Protective effect of vitamin D in mice with acute liver failure
10.3760/cma.j.cn501113-20200701-00360
- VernacularTitle:维生素D对急性肝衰竭小鼠肝脏的保护作用
- Author:
Lisha PAN
1
;
Meiyun HUA
;
Siya XU
;
YuanPing HAN
;
Dongxia LUO
;
Yilan ZENG
Author Information
1. 四川大学生命科学学院,成都 610065
- Keywords:
Vitamin D;
Acute liver failure;
Inflammation
- From:
Chinese Journal of Hepatology
2021;29(6):545-550
- CountryChina
- Language:Chinese
-
Abstract:
Objective:To explore the protective effect of vitamin D in acute liver failure through a mouse model.Methods:Acute liver failure was induced by combining D-galactosamine (D-GalN) lipopolysaccharide (LPS) to observe the effect of long-term vitamin D deficiency on liver injury and inflammatory signals in a mouse model. Acute liver failure was induced by thioacetamide (TAA) to observe the effect of vitamin D deficiency on the survival rate, and further high-dose of vitamin D supplementation protective effect was determined in a mouse model. Liver function was evaluated by measuring serum alanine aminotransferase (ALT), aspartate aminotransferase (AST) and liver inflammation by hematoxylin-eosin staining. The expressions of tumor necrosis factor (TNF-α), interleukin (IL) -1β, NOD-like receptor family, pyrin domain containing 3 (NLRP-3), chemokines (CCL2, CXCL1 and CXCL2), etc. in liver tissues were detected by RT-qPCR. The quantitation of macrophages in liver tissue was detected by immunohistochemistry.
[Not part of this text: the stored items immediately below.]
(** An opportunity is created only for a contact id, a pipeline id and a
    stage id that are all truthy: the contact id is the one read from
    the answer to the contact request, the pipeline id is
    [GHL_PIPELINE_ID], and the request goes out with the key and the
    location id of the contact request. *)
Theorem opportunity_needs_contact_pipeline_stage
    (env : Env) (settings : Legacy.Settings) (w : Legacy.lworld) (s : Legacy.lw_state w)
    (name email phone : string) (_stageIdCache : gmap string jsval)
    (apiKey locationId : string) (body : Legacy.opportunity_body) :
  In (Legacy.GhlPostOpportunity apiKey locationId body)
     (Legacy.lexternal
        (Legacy.ltrace
           (Legacy.lrun w
              (Legacy.upsertGhlContactAndTrialOpp env settings name email phone
                 _stageIdCache) s))) ->
  apiKey = or_empty (GHL_V1_API_KEY env)
  /\ locationId = or_empty (GHL_LOCATION_ID env)
  /\ Legacy.ob_locationId body = locationId
  /\ Legacy.GHL_PIPELINE_ID settings = Some (Legacy.ob_pipelineId body)
  /\ Legacy.ob_pipelineId body <> EmptyString
  /\ Js.truthy (Legacy.ob_stageId body) = true
  /\ Js.truthy (Legacy.ob_contactId body) = true
  /\ exists r1,
       fst (Legacy.lw_respond w (contactRequest env name email phone) s) = FetchResponse r1
       /\ Legacy.ob_contactId body
          = Legacy.contactIdOf (match res_json r1 with Some j => j | None => JObj [] end).
Proof.
  destruct (JsString.isEmpty (or_empty (GHL_V1_API_KEY env))) eqn:Hk.
  { unfold Legacy.upsertGhlContactAndTrialOpp. rewrite Hk. simpl. intros []. }
  destruct (JsString.isEmpty (or_empty (GHL_LOCATION_ID env))) eqn:Hl.
  { unfold Legacy.upsertGhlContactAndTrialOpp. rewrite Hk, Hl. simpl. intros []. }
  apply JsStringFacts.isEmpty_false in Hk, Hl.
  pose proof (trialOpp_run env settings w name email phone _stageIdCache s Hk Hl) as Hrun.
  cbv zeta in Hrun.
  destruct (fst (Legacy.lw_respond w (contactRequest env name email phone) s)) as [m|r1].
  { rewrite Hrun. simpl. intros [H|[]]. discriminate H. }
  destruct (stageStep_run env settings w _stageIdCache
              (snd (Legacy.lw_respond w (contactRequest env name email phone) s)))
    as ((v1StageId & cache & Hst & _) & (probes & Hcalls & _) & _).
  cbv zeta in Hst, Hcalls.
  destruct (Hrun v1StageId cache Hst) as (_ & Htr & _).
  rewrite Htr, Hcalls. intros [H|H]; [discriminate H|].
  apply in_app_or in H as [H|H].
  { apply in_map_iff in H as (c & Hc & _). discriminate Hc. }
  destruct (creates settings _ v1StageId) eqn:Hcreates; [|destruct H].
  destruct H as [H|[]]. unfold opportunityRequest in H. injection H as <- <- <-.
  unfold creates in Hcreates.
  apply andb_true_iff in Hcreates as [Hcreates Hstage].
  apply andb_true_iff in Hcreates as [Hcontact Hpipeline].
  cbn [Legacy.ob_locationId Legacy.ob_pipelineId Legacy.ob_stageId Legacy.ob_contactId].
  apply JsStringFacts.truthy_nonempty in Hpipeline.
  repeat split; try assumption; try reflexivity.
  - destruct (Legacy.GHL_PIPELINE_ID settings) as [p|]; [reflexivity|].
    now contradiction Hpipeline.
  - eauto.
Qed.

Lemma opportunity_witness :
  "v1-key" = or_empty (GHL_V1_API_KEY Sample.env)
  /\ "loc-1" = or_empty (GHL_LOCATION_ID Sample.env)
  /\ "loc-1" = "loc-1"
  /\ Legacy.GHL_PIPELINE_ID trialSettings = Some "p1"
  /\ "p1" <> EmptyString
  /\ Js.truthy (JStr "st_9") = true
  /\ Js.truthy (JStr "c_1") = true
  /\ exists r1,
       fst (Legacy.lw_respond trialWorld
              (contactRequest Sample.env "Jane Doe" "a@x.com" EmptyString) tt)
       = FetchResponse r1
       /\ JStr "c_1"
          = Legacy.contactIdOf (match res_json r1 with Some j => j | None => JObj [] end).
Proof.
  apply (opportunity_needs_contact_pipeline_stage Sample.env trialSettings trialWorld tt
           "Jane Doe" "a@x.com" EmptyString ∅ "v1-key" "loc-1"
           {| Legacy.ob_pipelineId := "p1";
              Legacy.ob_stageId := JStr "st_9";
              Legacy.ob_contactId := JStr "c_1";
              Legacy.ob_locationId := "loc-1" |}).
  vm_compute. right. right. right. left. reflexivity.
Defined.

(** With [GHL_TRIAL_STAGE_ID_V1] set, the stage resolver is not
    consulted: after the contact request the only possible call is the
    opportunity request with the configured id, trimmed, and the stage
    cache is returned as it was. *)
Theorem configured_stage_id_skips_resolver
    (env : Env) (settings : Legacy.Settings) (w : Legacy.lworld) (s : Legacy.lw_state w)
    (name email phone : string) (_stageIdCache : gmap string jsval) :
  or_empty (GHL_V1_API_KEY env) <> EmptyString ->
  or_empty (GHL_LOCATION_ID env) <> EmptyString ->
  JsString.trim (or_empty (Legacy.GHL_TRIAL_STAGE_ID_V1 settings)) <> EmptyString ->
  let c1 := contactRequest env name email phone in
  let v1StageId := JStr (JsString.trim (or_empty (Legacy.GHL_TRIAL_STAGE_ID_V1 settings))) in
  let r := Legacy.lrun w
             (Legacy.upsertGhlContactAndTrialOpp env settings name email phone
                _stageIdCache) s in
  Legacy.lresult r = Returned _stageIdCache
  /\ Legacy.lexternal (Legacy.ltrace r)
     = c1 :: match fst (Legacy.lw_respond w c1 s) with
             | FetchRejects _ => []
             | FetchResponse r1 =>
                 let contactId :=
                   Legacy.contactIdOf
                     (match res_json r1 with Some j => j | None => JObj [] end) in
                 if Js.truthy contactId
                    && JsString.truthy (or_empty (Legacy.GHL_PIPELINE_ID settings))
                 then [opportunityRequest env settings contactId v1StageId]
                 else []
             end.
Proof.
  intros Hk Hl Hcfg c1 v1StageId r. subst r.
  pose proof (trialOpp_run env settings w name email phone _stageIdCache s Hk Hl) as Hrun.
  cbv zeta in Hrun. fold c1 in Hrun |- *.
  destruct (fst (Legacy.lw_respond w c1 s)) as [m|r1].
  { rewrite Hrun. auto. }
  destruct (stageStep_run env settings w _stageIdCache (snd (Legacy.lw_respond w c1 s)))
    as (_ & _ & Hst).
  cbv zeta in Hst. specialize (Hst Hcfg).
  destruct (Hrun v1StageId _stageIdCache) as (Hres & Htr & _); [now rewrite Hst|].
  split; [exact Hres|]. rewrite Htr, Hst. cbn [Legacy.ltrace Legacy.lexternal app].
  unfold creates. subst v1StageId. cbn [Js.truthy].
  apply JsStringFacts.truthy_nonempty in Hcfg. rewrite Hcfg, andb_true_r. reflexivity.
Qed.
Lemma general_after_formats_keeps {rt : Runtime} (history : list LogRecord) :
  forall self,
    measurement (after_formats InfluxdbMonitorFormatter.format self history)
    = measurement self /\
    tags (after_formats InfluxdbMonitorFormatter.format self history) = tags self.
Proof.
  induction history as [ | record history IH ]; intros self; simpl.
  - split; reflexivity.
  - destruct (InfluxdbMonitorFormatter.format self record) as [ point | e ] eqn:E.
    + destruct (general_format_keeps _ _ _ E) as [ Hm Ht ].
      destruct (IH point) as [ Hm' Ht' ]. split; congruence.
    + apply IH.
Qed.

(** C9. A general formatter built on a host whose name strips to host-1
    formats the record {"loss": 0.2}, handed over as logged or taken from
    the queue, to the point with measurement gpu_ip_info or cpu_ip_info,
    tags ip_port = host-1 and type = gpu or cpu, and fields
    {"loss": 0.2}; measurement and tags are those the constructor chose,
    whatever records were formatted before. *)
Theorem general_format_loss_point {rt : Runtime} :
  forall nvidia_smi hostname history record,
    strip (stdout hostname) = "host-1" ->
    reads_dict record [("loss", VFloat 0.2)] ->
    InfluxdbMonitorFormatter.format
      (after_formats InfluxdbMonitorFormatter.format
         (InfluxdbMonitorFormatter.__init__ nvidia_smi hostname) history)
      record
    = Ok {| measurement :=
              if InfluxdbMonitorFormatter.is_gpu nvidia_smi
              then "gpu_ip_info" else "cpu_ip_info";
            tags :=
              [("ip_port", VStr "host-1");
               ("type", VStr (if InfluxdbMonitorFormatter.is_gpu nvidia_smi
                              then "gpu" else "cpu"))];
            fields := Some (VDict [("loss", VFloat 0.2)]) |}.
Proof.
  intros nvidia_smi hostname history record Hhost Hmsg.
  rewrite (general_format_dict _ _ _ Hmsg).
  destruct (general_after_formats_keeps history
              (InfluxdbMonitorFormatter.__init__ nvidia_smi hostname)) as [ Hm Ht ].
  rewrite Hm, Ht. simpl. rewrite Hhost. reflexivity.
Qed.

Lemma general_format_loss_point_witness :
  strip (stdout hostname_probe) = "host-1" /\
  reads_dict (rt := example_runtime sink_up)
    (logged (VDict [("loss", VFloat 0.2)])) [("loss", VFloat 0.2)] /\
  reads_dict (rt := example_runtime sink_up)
    (queued "{'loss': 0.2}") [("loss", VFloat 0.2)] /\
  InfluxdbMonitorFormatter.format (rt := example_runtime sink_up)
    (after_formats (InfluxdbMonitorFormatter.format (rt := example_runtime sink_up))
       (InfluxdbMonitorFormatter.__init__ gpu_probe hostname_probe)
       [logged (VDict [("A", VInt 1); ("B", VInt 2)]); queued "hello world"])
    (logged (VDict [("loss", VFloat 0.2)]))
  = Ok {| measurement := "gpu_ip_info";
          tags := [("ip_port", VStr "host-1"); ("type", VStr "gpu")];
          fields := Some (VDict [("loss", VFloat 0.2)]) |} /\
  InfluxdbMonitorFormatter.format (rt := example_runtime sink_up)
    (InfluxdbMonitorFormatter.__init__ no_gpu_probe hostname_probe)
    (queued "{'loss': 0.2}")
  = Ok {| measurement := "cpu_ip_info";
          tags := [("ip_port", VStr "host-1"); ("type", VStr "cpu")];
          fields := Some (VDict [("loss", VFloat 0.2)]) |}.
Proof.
  assert (Hlogged : reads_dict (rt := example_runtime sink_up)
                      (logged (VDict [("loss", VFloat 0.2)])) [("loss", VFloat 0.2)]).
  { left. reflexivity. }
  assert (Hqueued : reads_dict (rt := example_runtime sink_up)
                      (queued "{'loss': 0.2}") [("loss", VFloat 0.2)]).
  { right. split; reflexivity. }
  split; [ reflexivity | split; [ exact Hlogged | split; [ exact Hqueued | split ] ] ].
  - exact (general_format_loss_point (rt := example_runtime sink_up)
             gpu_probe hostname_probe
             [logged (VDict [("A", VInt 1); ("B", VInt 2)]); queued "hello world"]
             (logged (VDict [("loss", VFloat 0.2)])) eq_refl Hlogged).
  - exact (general_format_loss_point (rt := example_runtime sink_up)
             no_gpu_probe hostname_probe [] (queued "{'loss': 0.2}") eq_refl Hqueued).
Defined.
(** [kill_session]: the result, the session object after [close] (which
    whoever still holds it sees), and the registry.  [joined]: see
    [Terminal.close]. *)
Definition kill_session (identifier : text) (joined : bool)
           (m : SessionManager)
  : (bool * option TerminalAPI) * SessionManager :=
  let session_id := _resolve_id m identifier in
  match session_id with
  | Some sid =>
      match some_nonempty session_id, dict_get sid (_sessions m) with
      | true, Some terminal =>
          let terminal := close joined terminal in
          let sessions := dict_del sid (_sessions m) in
          let history :=
            if dict_mem sid (_history m) then dict_del sid (_history m)
            else _history m in
          let metadata :=
            if dict_mem sid (_metadata m) then dict_del sid (_metadata m)
            else _metadata m in
          ((true, Some terminal), mkSessionManager sessions history metadata)
      | _, _ => ((false, None), m)
      end
  | None => ((false, None), m)
  end.

(** [cleanup_all]: every session closed, the three maps cleared. *)
Definition cleanup_all (m : SessionManager) : SessionManager :=
  mkSessionManager [] [] [].

(** A caller that holds a session object obtained from [get_session]
    changes it in place; the registry then maps the same id to the
    changed object. *)
Definition with_session (sid : text) (f : TerminalAPI -> TerminalAPI)
           (m : SessionManager) : SessionManager :=
  match dict_get sid (_sessions m) with
  | Some t =>
      mkSessionManager (dict_set sid (f t) (_sessions m))
                       (_history m) (_metadata m)
  | None => m
  end.

(** The three maps hold the same ids, in the same order, each once. *)
Definition aligned (m : SessionManager) : Prop :=
  keys (_sessions m) = keys (_history m)
  /\ keys (_history m) = keys (_metadata m)
  /\ NoDup (keys (_sessions m)).

(** The registry states a server process goes through. *)
Inductive reachable : SessionManager -> Prop :=
| reach_empty : reachable empty
| reach_create env name cols rows cmd m :
    reachable m ->
    reachable (snd (create_session env name cols rows cmd m))
| reach_record identifier command now m :
    reachable m -> reachable (record_command identifier command now m)
| reach_kill identifier joined m :
    reachable m -> reachable (snd (kill_session identifier joined m))
| reach_cleanup m :
    reachable m -> reachable (cleanup_all m)
| reach_with_session sid f m :
    reachable m -> reachable (with_session sid f m).

End Registry.

(* ================================================================== *)
(** ** The history endpoint of [server.py] *)
(* ================================================================== *)

Module Server.
Import Registry.

Inductive response :=
| Ok200 (body : list entry)
| NotFound404 (detail : string).

(** [GET /sessions/{session_id}/history] *)
Definition get_history (sess_manager : SessionManager) (session_id : text)
  : response :=
  let history := Registry.get_history sess_manager session_id in
  match history with
  | PyNone => NotFound404 "Session history not found"
  | PyList items => Ok200 items
  end.

End Server.

(* ================================================================== *)
(** ** The reader thread and a draining caller, step by step *)
(* ================================================================== *)

Module Interleaving.
Import Terminal.

(** The operations on [_output_buffer], one step each: the reader
    thread's [append] (line 119), and the two statements of
    [read_output], [output = ''.join(...)] (line 205) and [clear()]
    followed by [return output] (lines 206-207).  No lock is taken
    around any of them. *)
Inductive event :=
| Append (chunk : text)
| Join
| Clear.

(** How a text left the buffer. *)
Inductive departure :=
| Drained (output : text)   (* returned by a drain *)
| Evicted (chunk : text).   (* dropped by the bound of the deque *)

Definition payload (d : departure) : text :=
  match d with Drained t => t | Evicted t => t end.

Record state := mkState {
  buffer : list text;
  output : option text;        (* the caller's local, between 205 and 206 *)
  departed : list departure
}.

Definition initial : state := mkState [] None [].

Definition step (e : event) (s : state) : option state :=
  match e, output s with
  | Append x, _ =>
      let full := buffer s ++ [x] in
      Some (mkState (deque_append MAXLEN (buffer s) x) (output s)
                    (if MAXLEN <? length full
                     then departed s ++ map Evicted (firstn 1 full)
                     else departed s))
  | Join, None => Some (mkState (buffer s) (Some (concat (buffer s)))
                                (departed s))
  | Clear, Some o => Some (mkState [] None (departed s ++ [Drained o]))
  | _, _ => None               (* not the caller's program order *)
  end.

Fixpoint run (tr : list event) (s : state) : option state :=
  match tr with
  | [] => Some s
  | e :: tr' =>
      match step e s with
      | Some s' => run tr' s'
      | None => None
      end
  end.

(** The chunks the reader thread appended along a schedule. *)
Fixpoint appended (tr : list event) : list text :=
  match tr with
  | [] => []
  | Append x :: tr' => x :: appended tr'
  | _ :: tr' => appended tr'
  end.

(** The texts the drains returned. *)
Fixpoint drained (ds : list departure) : list text :=
  match ds with
  | [] => []
  | Drained o :: ds' => o :: drained ds'
  | Evicted _ :: ds' => drained ds'
  end.

Definition was_drained (d : departure) : bool :=
  match d with Drained _ => true | Evicted _ => false end.

(** Schedules in which no append falls between the two statements of a
    drain. *)
Inductive atomic : list event -> Prop :=
| atomic_nil : atomic []
| atomic_append x tr : atomic tr -> atomic (Append x :: tr)
| atomic_drain tr : atomic tr -> atomic (Join :: Clear :: tr).

End Interleaving.


(* ================================================================== *)
(** ** Sample inputs *)
(* ================================================================== *)

Module Samples.
Import Filter Chunk Terminal Registry Interleaving.

(** A cursor-hide toggle inside the parameters of a Device-Attributes
    response. *)
Definition nested_chunk : text :=
  ESC :: lit "[?1" ++ ESC :: lit "[?25h" ++ lit "c".

(** Prompt text around intact control sequences of every kind, and a
    colour reset, which no pattern matches. *)
Definition sample_chunk : list piece :=
  [Plain (lit "ab");
   Control (ModeToggle M2004 true);
   Control (DeviceAttributes (lit "61;6"));
   Plain (lit "hel" ++ ETB :: lit "lo");
   Control (CursorPosition (lit "12") (lit "40"));
   Control (OscBel (lit "0;title"));
   Control (CursorSaveRestore Dec7);
   Other (lit "[0m");
   Plain (lit "$ ")].

(** A session object as constructed, and after a successful start. *)
Definition fresh : TerminalAPI := __init__ 120 30 DEFAULT_SHELL None [].

Definition started : TerminalAPI := snd (start Spawned [] fresh).

Definition sample_polls : list poll :=
  [mkPoll (ReadData (lit "ls" ++ [CR])) true;
   mkPoll (ReadData []) true;
   mkPoll (ReadData (ESC :: lit "[?25l")) true;
   mkPoll (ReadData (lit "a.txt  b.txt")) true].

(** A world in which everything goes through. *)
Definition env_of (id : text) (t : Q) : create_env :=
  mkCreateEnv id true [] Spawned [] [] true [] t true.



Definition id_a : text := lit "0a1b2c3d-0000-4000-8000-000000000001".
Definition id_b : text := lit "9f8e7d6c-0000-4000-8000-000000000002".

(** Two sessions created under the same name, [id_a] first. *)
Definition twins : SessionManager :=
  snd (create_session (env_of id_b 2) (Some (lit "t1")) 80 24 None
         (snd (create_session (env_of id_a 1) (Some (lit "t1")) 80 24 None
                              empty))).

(** A drain with an append scheduled between its two statements, and one
    without. *)
Definition racy_schedule : list event :=
  [Append (lit "a"); Join; Append (lit "b"); Clear].

Definition atomic_schedule : list event :=
  [Append (lit "a"); Join; Clear; Append (lit "b")].

End Samples.

(* ================================================================== *)
(** ** Text with characters deleted *)
(* ================================================================== *)

Module Sublist.

(** [subseq a b]: [a] is [b] with some characters deleted. *)
Inductive subseq {A} : list A -> list A -> Prop :=
| subseq_nil : subseq [] []
| subseq_drop x a b : subseq a b -> subseq a (x :: b)
| subseq_keep x a b : subseq a b -> subseq (x :: a) (x :: b).

End Sublist.

(* ================================================================== *)
(** ** [TerminalAPI] as a context manager, and views of a session *)
(* ================================================================== *)

Module Lifecycle.
Import Terminal.

(** [__enter__], [__exit__] and a [with] block around [body]: [__exit__]
    runs whether or not the body raised, and returns [False], so the
    body's exception goes on to the caller; it does not run when
    [__enter__] raised. *)
Definition __enter__ (spawn : spawn_result) (boot : list poll) : M unit :=
  start spawn boot.

Definition __exit__ (joined : bool) : M bool :=
  bind (modify (close joined)) (fun _ => ret false).

Definition with_block {A} (spawn : spawn_result) (boot : list poll)
           (joined : bool) (body : M A) : M A :=
  fun s =>
    match __enter__ spawn boot s with
    | (Raises e, s1) => (Raises e, s1)
    | (Returns _, s1) =>
        let (result, s2) := body s1 in
        let (_, s3) := __exit__ joined s2 in
        (result, s3)
    end.


(** [a] is the start of [b]. *)
Definition prefix_of (a b : text) : Prop := exists rest, b = a ++ rest.

(** The fields that [__init__] sets from its arguments. *)
Definition config (s : TerminalAPI) : nat * nat * text * option text :=
  (cols s, rows s, shell_command s, log_path s).

(** From [s] to [s']: the configuration kept, the log file only added to. *)
Definition keeps_record (s s' : TerminalAPI) : Prop :=
  config s' = config s /\ prefix_of (log_file s) (log_file s').

(** The buffer holds no more chunks than the deque allows. *)
Definition bounded (s : TerminalAPI) : Prop :=
  length (_output_buffer s) <= MAXLEN.

End Lifecycle.

(* ================================================================== *)
(** ** Characters of log file names *)
(* ================================================================== *)

Module Names.
Import Registry.

(** The characters a safe name is made of. *)
Definition name_char (c : ascii) : bool :=
  isalnum c || Ascii.eqb c "-" || Ascii.eqb c "_".

End Names.

(* ================================================================== *)
(** ** The other endpoints of [server.py] *)
(* ================================================================== *)

(** The handlers run one request at a time.  A handler that calls a method
    of a session calls it on the object the registry holds. *)

Module Endpoints.
Import Terminal Registry.

(** [CreateSessionRequest] *)
Record CreateSessionRequest := mkCreateSessionRequest {
  req_name : option text;
  req_distro : option text;
  req_shell_command : option text;
  req_cols : nat;
  req_rows : nat
}.

(** How a handler ends when it does not return: with the [HTTPException]
    it raises, with an exception of the session layer that escapes it, or
    with the [StopIteration] of a [next] that finds nothing. *)
Inductive failure :=
| HTTPException (status_code : nat) (detail : string)
| Escaped (e : exn)
| StopIteration.
Lemma run_create_order_finish order_data d :
  run (create_order order_data) d
  = finish order_data
      (load (selected (keys (aggregate (OrderCreate.items order_data))) d) ∅)
      (Product.id <$> selected (keys (aggregate (OrderCreate.items order_data))) d) d.
Proof. reflexivity. Qed.

Lemma alone_step order_data d sys sys' :
  alone order_data d sys → step sys sys' → alone order_data d sys'.
Proof.
  intros [->|[(taken & todo & -> & Hall)| ->]] Hstep; inversion Hstep as
    [sys0 i od Hi|sys0 i od k todo' m locks Hi Hfree|sys0 i od m locks Hi];
    subst; cbn [System.store System.requests] in *;
    (destruct i as [|i]; [|by destruct i]); simplify_eq/=.
  - right. left. by eexists [], _.
  - right. left. eexists (_ ++ [_]), _. split.
    + rewrite fold_left_app. reflexivity.
    + by rewrite <-app_assoc.
  - right. right. rewrite app_nil_r in Hall.
    by rewrite run_create_order_finish, <-Hall, <-lock_and_load_selected, <-Hall.
Qed.

(** One request alone in the system of requests in flight ends as
    [create_order] run in one piece does: with the same database and the
    same answer. *)
Theorem single_request_agrees order_data d sys :
  rtc step (System.mk d [Waiting order_data]) sys →
  forallb finished (System.requests sys) = true →
  sys = System.mk (run (create_order order_data) d).1
          [Finished (run (create_order order_data) d).2].
Proof.
  intros Hrtc Hend.
  assert (alone order_data d sys) as [->|[(taken & todo & -> & _)| ->]]; [|done..].
  remember (System.mk d [Waiting order_data]) as start eqn:Hstart.
  assert (alone order_data d start) as Hstart' by (left; done).
  clear Hstart Hend. induction Hrtc as [|sys sys1 sys2 Hstep _ IH]; [done|].
  apply IH. by eapply alone_step.
Qed.

(** The order of 10 of Product A, alone, taken through its four steps. *)
Lemma single_request_agrees_witness :
  rtc step (System.mk two_products [Waiting (OrderCreate.mk [line 1 10])])
      (System.mk one_order
         [Finished (inr (Order.mk 1 0 "pending" [OrderItem.mk (Some 1) 1 1 10 2500]))])
  ∧ System.mk one_order
      [Finished (inr (Order.mk 1 0 "pending" [OrderItem.mk (Some 1) 1 1 10 2500]))]
    = System.mk (run (create_order (OrderCreate.mk [line 1 10])) two_products).1
        [Finished (run (create_order (OrderCreate.mk [line 1 10])) two_products).2].
Proof.
  assert (rtc step (System.mk two_products [Waiting (OrderCreate.mk [line 1 10])])
            (System.mk one_order
               [Finished (inr (Order.mk 1 0 "pending"
                                 [OrderItem.mk (Some 1) 1 1 10 2500]))])) as Hrtc.
  { eapply rtc_l; [by apply (step_select _ 0%nat)|].
    eapply rtc_l; [eapply (step_lock _ 0%nat); [reflexivity|]|].
    { intros (j & r & Hne & Hj & Hin). destruct j as [|j]; [done|by destruct j]. }
    eapply rtc_l; [by apply (step_finish _ 0%nat)|].
    apply rtc_refl. }
  split; [exact Hrtc|].
  exact (single_request_agrees _ _ _ Hrtc eq_refl).
Defined.

(** * The rest of the API *)

(** ** Which answer [create_order] gives *)

Lemma keys_aggregate_step d item :
  keys (aggregate_step d item) =
  if decide (OrderItemCreate.product_id item ∈ keys d) then keys d
  else keys d ++ [OrderItemCreate.product_id item].
Proof.
  unfold aggregate_step. destruct (decide _).
  - apply keys_dict_iadd.
  - unfold dict_setitem_new, keys. by rewrite fmap_app.
Qed.

Lemma find_app_list {A} (P : A → bool) (l k : list A) :
  find P (l ++ k) = match find P l with Some x => Some x | None => find P k end.
Proof. induction l as [|x l IH]; [done|]. simpl. by destruct (P x). Qed.

Lemma find_None_elem_of {A} (P : A → bool) (l : list A) x :
  find P l = None → x ∈ l → P x = false.
Proof.
  induction l as [|y l IH]; [by rewrite elem_of_nil|].
  simpl. destruct (P y) eqn:Hy; [done|].
  rewrite elem_of_cons. intros Hl [->|Hx]; [done|by apply IH].
Qed.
The comparison between groups were performed by t-test. The survival curve was analyzed by log-rank (Mantel-Cox) test.Results:Long-term vitamin D deficiency had increased acute liver failure sensitivity in mice, which was manifested by increased blood cell extravasation, massive necrosis of parenchymal cells, up-regulation of TNF-α, IL-1β, and NLRP-3 mRNA expression ( P < 0.05), and increased macrophages quantitation ( P < 0.05) in liver tissues. At the same time, vitamin D deficiency had increased the mice mortality rate because of liver injury ( P < 0.01). On the contrary, pre-administration of high dose of vitamin D (100 IU/g) had significantly reduced liver injury, inhibited ALT and AST rise ( P < 0.01), alleviated liver necrosis, and down-regulated the mRNA expression of inflammatory factors in liver tissues ( P < 0.05). Conclusion:Mouse model shows that long-term vitamin D deficiency can aggravate drug-induced acute liver failure and reduce survival rates. Furthermore, high-dose of vitamin D has a certain hepatoprotective effect, which can significantly improve liver necrosis condition and inhibit inflammation. Therefore, adequate vitamin D can retain liver physiological balance to resist liver injury.